* [TASK MATERIAL]:
(** A payload that [json.loads] rejects: the case of [invalid_json_is_empty]
    on a text that is not JSON. *)
Lemma invalid_json_is_empty_witness :
  extract_resume_skills sample_loads (fun _ => "") (Some "{not json") None = Ok []
  /\ extract_resume_experience_text sample_loads (fun _ => "") (Some "{not json") None
     = Ok ""
  /\ extract_resume_education_text sample_loads (fun _ => "") (Some "{not json") None
     = Ok "".
Proof.
  destruct (invalid_json_is_empty sample_loads (fun _ => "") (Some "{not json") None)
    as (H1 & H2 & H3 & _); [reflexivity|].
  exact (conj H1 (conj H2 H3)).
Defined.

End empty_resume.

(** ** The final score grows with its components *)

Section final_score_monotone.

Import py scoring_engine spec steps.

Lemma round_mono (x y : Q) : (x <= y)%Q -> round x <= round y.
Proof.
  intros H. pose proof (Qfloor_resp_le _ _ H) as Hf.
  assert (Bx : Qfloor x <= round x <= Qfloor x + 1).
  { unfold round. cbv zeta.
    destruct (Qcompare _ _); [destruct (Z.even _)| |]; lia. }
  assert (By : Qfloor y <= round y <= Qfloor y + 1).
  { unfold round. cbv zeta.
    destruct (Qcompare _ _); [destruct (Z.even _)| |]; lia. }
  destruct (Z.eq_dec (Qfloor x) (Qfloor y)) as [E|NE]; [|lia].
  unfold round. cbv zeta. rewrite <- E.
  destruct (Qcompare (x - inject_Z (Qfloor x)) (1 # 2)) eqn:Cx;
    destruct (Qcompare (y - inject_Z (Qfloor x)) (1 # 2)) eqn:Cy;
    try (destruct (Z.even (Qfloor x))); try lia; exfalso;
    rewrite <- ?Qeq_alt, <- ?Qlt_alt, <- ?Qgt_alt in Cx;
    rewrite <- ?Qeq_alt, <- ?Qlt_alt, <- ?Qgt_alt in Cy;
    lra.
Qed.

Lemma clamp01_mono (x y : Q) : (x <= y)%Q -> (clamp01 x <= clamp01 y)%Q.
Proof.
  intros H. unfold clamp01.
  destruct (Qmin_spec 1 x) as [[H1 ->]|[H1 ->]];
    destruct (Qmin_spec 1 y) as [[H2 ->]|[H2 ->]];
    repeat match goal with
           | |- context [Qmax 0 ?z] =>
               let A := fresh in let B := fresh in
               destruct (Qmax_spec 0 z) as [[A ->]|[B ->]]
           end; lra.
Qed.

(** Raising any of the five components never lowers the final score. *)
Theorem compute_final_score_monotone (s k e d a s' k' e' d' a' : Q) :
  (s <= s')%Q -> (k <= k')%Q -> (e <= e')%Q -> (d <= d')%Q -> (a <= a')%Q ->
  compute_final_score s k e d a <= compute_final_score s' k' e' d' a'.
Proof.
  intros Hs Hk He Hd Ha. rewrite !compute_final_score_round.
  apply round_mono. unfold weighted.
  pose proof (clamp01_mono _ _ Hs). pose proof (clamp01_mono _ _ Hk).
  pose proof (clamp01_mono _ _ He). pose proof (clamp01_mono _ _ Hd).
  pose proof (clamp01_mono _ _ Ha). lra.
Qed.

Lemma compute_final_score_monotone_witness :
  compute_final_score 0.2 0.5 (-1) 0.3 0.4 <= compute_final_score 0.9 0.5 0 0.3 7.
Proof.
  apply compute_final_score_monotone; unfold Qle; simpl; lia.
Defined.
(** Recursive descent; every recursive call is made after at least one more
    code unit was consumed, so the fuel given by [JSON_parse] is enough. *)
Fixpoint parse_value (fuel : nat) (s : string) : option (JValue * string) :=
  match fuel with
  | O => None
  | S fuel' =>
      match skip_ws s with
      | EmptyString => None
      | String c s' =>
          if code c =? 123 then          (* { *)
            match skip_ws s' with
            | String c1 s1 =>
                if code c1 =? 125 then Some (JObj [], s1)
                else
                  match parse_member fuel' (skip_ws s') with
                  | Some (k, v, r) => parse_members fuel' [(k, v)] r
                  | None => None
                  end
            | EmptyString => None
            end
          else if code c =? 91 then      (* [ *)
            match skip_ws s' with
            | String c1 s1 =>
                if code c1 =? 93 then Some (JArr [], s1)
                else
                  match parse_value fuel' s' with
                  | Some (v, r) => parse_elements fuel' [v] r
                  | None => None
                  end
            | EmptyString => None
            end
          else if code c =? 34 then
            match parse_chars s' with
            | Some (w, r) => Some (JStr w, r)
            | None => None
            end
          else if code c =? 116 then expect "true" (JBool true) (String c s')
          else if code c =? 102 then expect "false" (JBool false) (String c s')
          else if code c =? 110 then expect "null" JNull (String c s')
          else
            match parse_number (String c s') with
            | Some (n, r) => Some (JNum n, r)
            | None => None
            end
      end
  end

(** After an element: a comma and a further element, or the closing
    bracket.  [acc] holds the elements read so far. *)
with parse_elements (fuel : nat) (acc : list JValue) (s : string)
    : option (JValue * string) :=
  match fuel with
  | O => None
  | S fuel' =>
      match skip_ws s with
      | String c s' =>
          if code c =? 93 then Some (JArr acc, s')
          else if code c =? 44 then
            match parse_value fuel' s' with
            | Some (v, r) => parse_elements fuel' (acc ++ [v]) r
            | None => None
            end
          else None
      | EmptyString => None
      end
  end

(** A member [string : value]; the input starts at the opening quote. *)
with parse_member (fuel : nat) (s : string) : option (string * JValue * string) :=
  match fuel with
  | O => None
  | S fuel' =>
      match s with
      | String c s' =>
          if code c =? 34 then
            match parse_chars s' with
            | Some (k, r) =>
                match skip_ws r with
                | String c1 r1 =>
                    if code c1 =? 58 then
                      match parse_value fuel' r1 with
                      | Some (v, r2) => Some (k, v, r2)
                      | None => None
                      end
                    else None
                | EmptyString => None
                end
            | None => None
            end
          else None
      | EmptyString => None
      end
  end

with parse_members (fuel : nat) (acc : list (string * JValue)) (s : string)
    : option (JValue * string) :=
  match fuel with
  | O => None
  | S fuel' =>
      match skip_ws s with
      | String c s' =>
          if code c =? 125 then Some (JObj acc, s')
          else if code c =? 44 then
            match parse_member fuel' (skip_ws s') with
            | Some (k, v, r) => parse_members fuel' (set_field k v acc) r
            | None => None
            end
          else None
      | EmptyString => None
      end
  end.

(** [JSON.parse(text)]; [None] when it throws a [SyntaxError]. *)
Definition JSON_parse (text : string) : option JValue :=
  match parse_value (2 * String.length text + 2) text with
  | Some (v, r) =>
      match skip_ws r with
      | EmptyString => Some v
      | _ => None
      end
  | None => None
  end.

End Json.


(* ================================================================== *)
(** ** Arrays *)
(* ================================================================== *)

Module JSArray.

(** [Array.prototype.sort(cmp)] for a consistent comparator: the sort is
    stable, and [a] is placed before [b] when [cmp a b <= 0]. *)
Fixpoint insert_sorted {A : Type} (cmp : A -> A -> Z) (x : A) (l : list A) : list A :=
  match l with
  | [] => [x]
  | y :: l' => if (cmp x y <=? 0)%Z then x :: l else y :: insert_sorted cmp x l'
  end.

Definition sort {A : Type} (cmp : A -> A -> Z) (l : list A) : list A :=
  foldr (insert_sorted cmp) [] l.

(** [new Set(...)], [set.add(x)] and [set.has(x)] where the insertion order
    of the set is observed. *)
Definition set_has (x : string) (l : list string) : bool :=
  existsb (String.eqb x) l.

Definition set_add (l : list string) (x : string) : list string :=
  if set_has x l then l else l ++ [x].

End JSArray.

(* ================================================================== *)
(** ** Research state (route.ts, lines 51-79) *)
(* ================================================================== *)

Module State.

(** A finding; [text] is [None] when the extractor stored [undefined]. *)
Record Finding := { text : option string; source : string }.

Record UrlEntry := { url : string; frequency : nat; title : option string }.

End State.

(* ================================================================== *)
(** ** Key terms and fallback queries (route.ts, lines 191-240, 286-336,
       355-359) *)
(* ================================================================== *)

Module Terms.
Import JS Regex JSArray.

(** [/\b(19|20)\d{2}\b/g] *)
Definition yearsRe : regex :=
  Seq WordB (Seq (Grp 1 (Alt (lit "19") (lit "20")))
    (Seq (Rep 2 (Some 2) true digit) WordB)).

(** [/\b\d+\.?\d*%/g] *)
Definition percentagesRe : regex :=
  Seq WordB (Seq (plus digit) (Seq (opt (Chr ".")) (Seq (star digit) (Chr "%")))).

(** [/\b\d+\s+\w+/gi] *)
Definition numbersRe : regex :=
  Seq WordB (Seq (plus digit) (Seq (plus space) (plus word))).

Definition notQuote : regex := Cls true (fun c => code c =? 34).

(** [/Q([^Q]+)Q/g] where Q stands for the double quote *)
Definition quotesRe : regex :=
  Seq (Chr DQ) (Seq (Grp 1 (plus notQuote)) (Chr DQ)).

(** [/Q/g] where Q stands for the double quote *)
Definition quoteRe : regex := Chr DQ.

Definition capWord : regex := Seq (range "A" "Z") (plus (range "a" "z")).

(** [/\b[A-Z][a-z]+(?:\s+[A-Z][a-z]+){0,2}\b/g] *)
Definition capsRe : regex :=
  Seq WordB (Seq capWord
    (Seq (Rep 0 (Some 2) true (Seq (plus space) capWord)) WordB)).

(** [/[^\w\s]/g] *)
Definition punctRe : regex := Cls true (fun c => isWordChar c || isWhiteSpace c).

(** [/\s+/] *)
Definition spacesRe : regex := plus space.

(** [/^\d+$/] *)
Definition allDigitsRe : regex := Seq Bol (Seq (plus digit) Eol).

(** [xs || []] for the result of a global match. *)
Definition orEmpty (o : option (list string)) : list string := default [] o.

(** [s.length > n] *)
Definition longer (n : nat) (s : string) : bool := n <? String.length s.

Definition generateFallbackQuery (question : string) : string :=
  let years := match_g no_flags yearsRe question in
  let percentages := match_g no_flags percentagesRe question in
  let numbers := match_g flag_i numbersRe question in
  let entities : list string := [] in
  let quotes := match_g no_flags quotesRe question in
  let entities :=
    match quotes with
    | Some qs => entities ++ List.map (replaceAll no_flags quoteRe EmptyString) qs
    | None => entities
    end in
  let caps := match_g no_flags capsRe question in
  let entities :=
    match caps with
    | Some cs =>
        entities ++ List.filter (fun c =>
          negb (includes (toLowerCase c) "explanation") &&
          negb (includes (toLowerCase c) "answer") &&
          negb (includes (toLowerCase c) "confidence") &&
          negb (includes (toLowerCase c) "exact")) cs
    | None => entities
    end in
  let entities := match years with Some ys => entities ++ ys | None => entities end in
  let entities := match percentages with Some ps => entities ++ ps | None => entities end in
  let entities := match numbers with Some ns => entities ++ take 2 ns | None => entities end in
  if 0 <? length entities then join " " (take 5 entities)
  else
    let words :=
      take 4
        (List.filter (fun w =>
           longer 4 w &&
           negb (includes w "explanation") &&
           negb (includes w "answer") &&
           negb (includes w "confidence") &&
           negb (includes w "exact") &&
           negb (includes w "format"))
         (split_re no_flags spacesRe
            (replaceAll no_flags punctRe " " (toLowerCase question)))) in
    orElse (join " " words) "search query".

Definition stopwords : list string :=
  [ "the"; "a"; "an"; "and"; "or"; "but";
    "in"; "on"; "at"; "to"; "for"; "of"; "with"; "by";
    "is"; "was"; "are"; "were"; "be"; "been"; "being";
    "has"; "have"; "had"; "can"; "could"; "would"; "should";
    "what"; "who"; "where"; "when"; "which"; "how"; "why";
    "your"; "response"; "explanation"; "answer"; "confidence";
    "additionally"; "also"; "both"; "either"; "neither" ].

* [GOAL OF THE EXERCISE]: State how many lines of the entries include the word "Lemma", giving that number by itself.

* [ANSWER SPACE]: 4